August 1 is the Pennsylvania deadline for petitions for independent candidates and the nominees of unqualified parties. The Green Party did not obtain the needed 16,639 signatures, according to this story. The party only has 14,000 signatures on hand.
Pennsylvania, New Hampshire, Alabama, California, and New Mexico will be the five states this year with a complete Democratic-Republican ballot monopoly for all statewide offices. Although the New Hampshire deadline is not until August 6, the Libertarian petition for U.S. Senate in that state will not succeed.
This is the third midterm year in a row in which Pennsylvania voters will not have anyone to vote for, for statewide office, except the Democratic and Republican nominees. The only other states for which this is true are New Mexico and Alabama.
On July 29, the Connecticut Working Families Party nominated incumbent Governor Dan Malloy for the second time. The party has also nominated him in 2010, when he was first elected. So far, the Working Families Party in Connecticut has never failed to nominate the Democratic nominee, in any statewide race. See this story.
On July 29, Florida State Representative Reggie Fullwood (D-Jacksonville) filed a lawsuit in state court to regain his spot on the Democratic primary ballot. He was kept off the ballot because his Notary Public forgot to check a box on his campaign finance disclosure form. See this story.
Because he is the only candidate who filed, in any party, if he is kept off the ballot, the voters won’t be able to fill the seat in November, and they will go unrepresented until February 2015, when a special election would be held. Florida allows write-in candidates in general elections, but the deadline to file as a declared write-in candidate is so early, it is already too late for Fullwood or anyone else to file as a write-in. The proposed special election will cost the taxpayers over $200,000. Fullwood argues that the error is “de minimis”, not important enough to affect ballot placement.
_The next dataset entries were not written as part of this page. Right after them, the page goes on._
Lemma free_exists s : bio_inv s → (bio_busy s < Z.to_nat NBUF)%nat → scan_bwd is_free (bufs s) ≠ None.
Proof.
  intros [[Hlen _ Hok] _] Hb Hn. pose proof (scan_bwd_split is_free (bufs s)) as H. rewrite Hn in H.
  assert (bio_busy s = length (bufs s)); [|lia].
  unfold bio_busy, busy_count. clear Hlen Hb Hn.
  induction (bufs s) as [|b l IH]; [done|]. apply Forall_cons_1 in Hok as [Hb Hok], H as [Hf H].
  simpl. replace (is_busy b) with true; [by simpl; rewrite IH|]. unfold is_busy, is_free in *.
  destruct Hb as [(_ & -> & Hd & Hr)|(_ & _ & _ & Hr & _)].
  - by rewrite Hr, Hd in Hf.
  - destruct (b_locked b); [done|]. rewrite Hr in Hf. by destruct (b_dirty b).
Qed.

(** A block that is not cached takes over a free buffer. *)
Lemma bio_read_recycle s bn :
  bio_inv s → 0 ≤ bn < FSSIZE → look (bufs s) bn = None → scan_bwd is_free (bufs s) ≠ None →
  ∃ s' b0 rest, let b' := Buf true false ROOTDEV bn true 1 (drives s 1 bn) in
    bread ROOTDEV bn s = Ok () s' ∧ drives s' = drives s ∧ written s' = written s ∧
    havedisk1 s' = havedisk1 s ∧ is_free b0 = true ∧ bufs s ≡ₚ b0 :: rest ∧ bufs s' ≡ₚ b' :: rest.
Proof.
  intros Hi Hbn Hl Hf. pose proof (scan_bwd_split is_free (bufs s)) as H.
  destruct (scan_bwd is_free (bufs s)) as [i|] eqn:Es; [|done]. destruct H as (l1 & b0 & l2 & E & -> & Hfree).
  eexists _, b0, (l1 ++ l2). cbv zeta. split.
  - unfold bread, bget. rewrite bind_assoc, bind_gets, (look_none _ _ Hl), Es, bind_assoc.
    erewrite at_upd_buf by done. unfold lock_buf. rewrite !bind_assoc. erewrite at_buf by done. simpl.
    assert (b_locked b0 = false) as ->.
    { destruct Hi as [[_ _ Hok] _]. rewrite E, Forall_app, Forall_cons in Hok.
      destruct Hok as (_ & [(_ & ? & _)|(_ & _ & _ & Hr & _)] & _); [done|].
      unfold is_free in Hfree. rewrite Hr in Hfree. by destruct (b_locked b0). }
    erewrite at_upd_buf by done. rewrite bind_ret. erewrite at_buf by done. simpl.
    erewrite iderw_read; [reflexivity|done|apply Hi|done..|simpl; lia].
  - split_and!; try done; [by rewrite E, Permutation_middle|]. simpl. by rewrite Permutation_middle.
Qed.

(** *** Reading a block that takes over buffer [b0] *)

Section recycle.
Variables (s s' : bio) (bn : Z) (b0 : buf) (rest : list buf).
Let b' : buf := Buf true false ROOTDEV bn true 1 (drives s 1 bn).
Hypothesis Hi : bio_inv s.
Hypothesis Hbn : 0 ≤ bn < FSSIZE.
Hypothesis Hl : look (bufs s) bn = None.
Hypothesis Hd : drives s' = drives s.
Hypothesis Hhd : havedisk1 s' = havedisk1 s.
Hypothesis Hfree : is_free b0 = true.
Hypothesis Hp1 : bufs s ≡ₚ b0 :: rest.
Hypothesis Hp2 : bufs s' ≡ₚ b' :: rest.

Lemma recycle_inv0 : bufs_inv (drives s) (b0 :: rest).
Proof using Hi Hp1. by apply (bufs_inv_perm _ _ _ Hp1), Hi. Qed.

Lemma recycle_clean : b_locked b0 = false ∧ b_dirty b0 = false.
Proof using Hi Hp1 Hfree.
  destruct recycle_inv0 as [_ _ Hok]. apply Forall_cons_1 in Hok as [Hok _].
  unfold is_free in Hfree. destruct Hok as [(_ & ? & ? & _)|(_ & _ & _ & Hr & _)]; [done|].
  rewrite Hr in Hfree. by destruct (b_locked b0), (b_dirty b0).
Qed.

Lemma recycle_fresh : bn ∉ omap bkey rest.
Proof using Hi Hp1 Hl.
  intros (c & Hc & Hk)%list_elem_of_omap. unfold bkey in Hk.
  destruct recycle_inv0 as [_ _ Hok]. apply Forall_cons_1 in Hok as [_ Hok]. rewrite Forall_forall in Hok.
  destruct (Hok c Hc) as [(H0 & _)|(H1 & _)]; [by rewrite H0 in Hk|]. rewrite H1 in Hk. injection Hk as Hk.
  assert (look (bufs s) (b_blockno c) = Some c) as H; [|by rewrite Hk, Hl in H].
  apply look_key; [apply Hi|by rewrite Hp1; right|done].
Qed.

Lemma recycle_inv : bio_inv s'.
Proof using All.
  split; [|rewrite Hhd; apply Hi]. rewrite Hd. eapply bufs_inv_perm; [symmetry; exact Hp2|].
  pose proof recycle_fresh as Hni. destruct recycle_inv0 as [Hlen Hnd Hok]. split; [done| |].
  - csimpl in *. apply NoDup_cons. split; [done|].
    destruct (bkey b0); [by apply NoDup_cons in Hnd as [_ ?]|done].
  - apply Forall_cons_1 in Hok as [_ Hok]. constructor; [|done]. right. simpl. split_and!; try done; apply Hbn.
Qed.

Lemma recycle_look x : look (bufs s') x = if x =? bn then Some b' else look rest x.
Proof using All.
  rewrite (look_perm _ _ x (bi_nodup _ _ (proj1 recycle_inv)) Hp2), look_cons. unfold is_block. simpl.
  by rewrite (Z.eqb_sym bn x).
Qed.

(** The block that loses its buffer had a clean one. *)
Lemma recycle_old x : x ≠ bn → look (bufs s) x = look rest x ∨ look (bufs s) x = Some b0 ∧ look rest x = None.
Proof using Hi Hp1.
  intros Hx. rewrite (look_perm _ _ x (bi_nodup _ _ (proj1 Hi)) Hp1), look_cons.
  destruct (is_block ROOTDEV x b0) eqn:Ex; [right|by left]. split; [done|].
  apply is_block_root in Ex as [Ex1 <-]. destruct (look rest (b_blockno b0)) as [c|] eqn:Ec; [|done].
  exfalso. apply look_elem in Ec as (Hc & Hcd & Hcb). apply (swap_key_notin _ _ _ recycle_inv0 Ex1).
  apply list_elem_of_omap. exists c. split; [done|]. unfold bkey. by rewrite Hcd, Hcb.
Qed.

Lemma recycle_same :
  (∀ x, bio_view s' x = bio_view s x)
  ∧ (∀ x, bio_held s' x = (x =? bn) || bio_held s x) ∧ (∀ x, bio_pinned s' x = bio_pinned s x)
  ∧ bio_busy s' = S (bio_busy s).
Proof using All.
  destruct recycle_clean as [Hlk Hdt]. unfold bio_held, bio_view, bio_pinned. rewrite Hd.
  split_and!; try (intros x; rewrite recycle_look; destruct (Z.eqb_spec x bn) as [->|Hx];
    [by rewrite Hl|]; destruct (recycle_old x Hx) as [->|[Ho ->]]; [done|]; rewrite Ho; simpl; try done).
  - destruct (look_ok s x b0 Hi Ho) as (_ & _ & _ & _ & _ & Hdat). symmetry. by apply Hdat.
  - unfold bio_busy. rewrite (busy_count_perm _ _ Hp1), (busy_count_perm _ _ Hp2).
    unfold busy_count. simpl. unfold is_busy at 2. by rewrite Hlk, Hdt.
Qed.
End recycle.

Lemma bio_read_ok s bn :
  bio_inv s → 0 ≤ bn < FSSIZE → bio_held s bn = false →
  bio_pinned s bn = true ∨ (bio_busy s < Z.to_nat NBUF)%nat →
  ∃ s', bread ROOTDEV bn s = Ok () s' ∧ bio_inv s' ∧
    (∀ x, bio_view s' x = bio_view s x) ∧ (∀ x, bio_disk s' x = bio_disk s x) ∧
    bio_writes s' = bio_writes s ∧
    (∀ x, bio_held s' x = (x =? bn) || bio_held s x) ∧ (∀ x, bio_pinned s' x = bio_pinned s x) ∧
    bio_busy s' = if bio_pinned s bn then bio_busy s else S (bio_busy s).
Proof.
  intros Hi Hbn Hh Hroom. destruct (look (bufs s) bn) as [b|] eqn:Hl.
  - unfold bio_held, bio_pinned, bio_view, bio_disk, bio_writes in *. rewrite Hl in *. simpl in *.
    destruct (bio_read_cached s bn b Hi Hl Hh) as (s' & E & Hd & Hw & Hrep).
    destruct (look_ok s bn b Hi Hl) as (_ & Hb & Hv & Hr & _).
    exists s'. split; [done|]. split.
    { eapply replaces_inv; [done..| |by rewrite Hd]. right. simpl. rewrite Hb.
      destruct Hrep as [? _]. split_and!; try done; apply Hr. }
    rewrite Hd, Hw. split_and!; try done;
      try (intros x; rewrite (replaces_look s s' bn b _ x Hi Hl Hrep)).
    + destruct (Z.eqb_spec x bn) as [->|]; [by rewrite Hl|done].
    + by destruct (x =? bn).
    + destruct (Z.eqb_spec x bn) as [->|]; [by rewrite Hl|done].
    + pose proof (replaces_busy s s' b _ Hrep) as Hy. unfold is_busy in Hy. simpl in Hy.
      rewrite Hh in Hy. simpl in Hy. destruct (b_dirty b); lia.
  - assert (Hp : bio_pinned s bn = false) by (unfold bio_pinned; by rewrite Hl).
    destruct Hroom as [?|Hroom]; [congruence|].
    destruct (bio_read_recycle s bn Hi Hbn Hl (free_exists s Hi Hroom))
      as (s' & b0 & rest & E & Hd & Hw & Hhd & Hfree & Hp1 & Hp2).
    destruct (recycle_same s s' bn b0 rest) as (H1 & H2 & H3 & H4); try done.
    exists s'. split; [done|]. split; [by apply (recycle_inv s s' bn b0 rest)|].
    unfold bio_disk, bio_writes. rewrite Hd, Hw, Hp. done.
Qed.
On July 31, the State Court of Appeals in Sacramento voted 2-1 not to hear Howard Jarvis Taxpayers Association v Bowen. The issue was whether Proposition 49 should be removed from the November ballot. Proposition 49 asks voters if they want Congress and the State legislature to help pass a constitutional amendment, overturning the U.S. Supreme Court opinion Citizens United v FEC. The dissenting judge said the California Constitution does not permit advisory statewide ballot measures.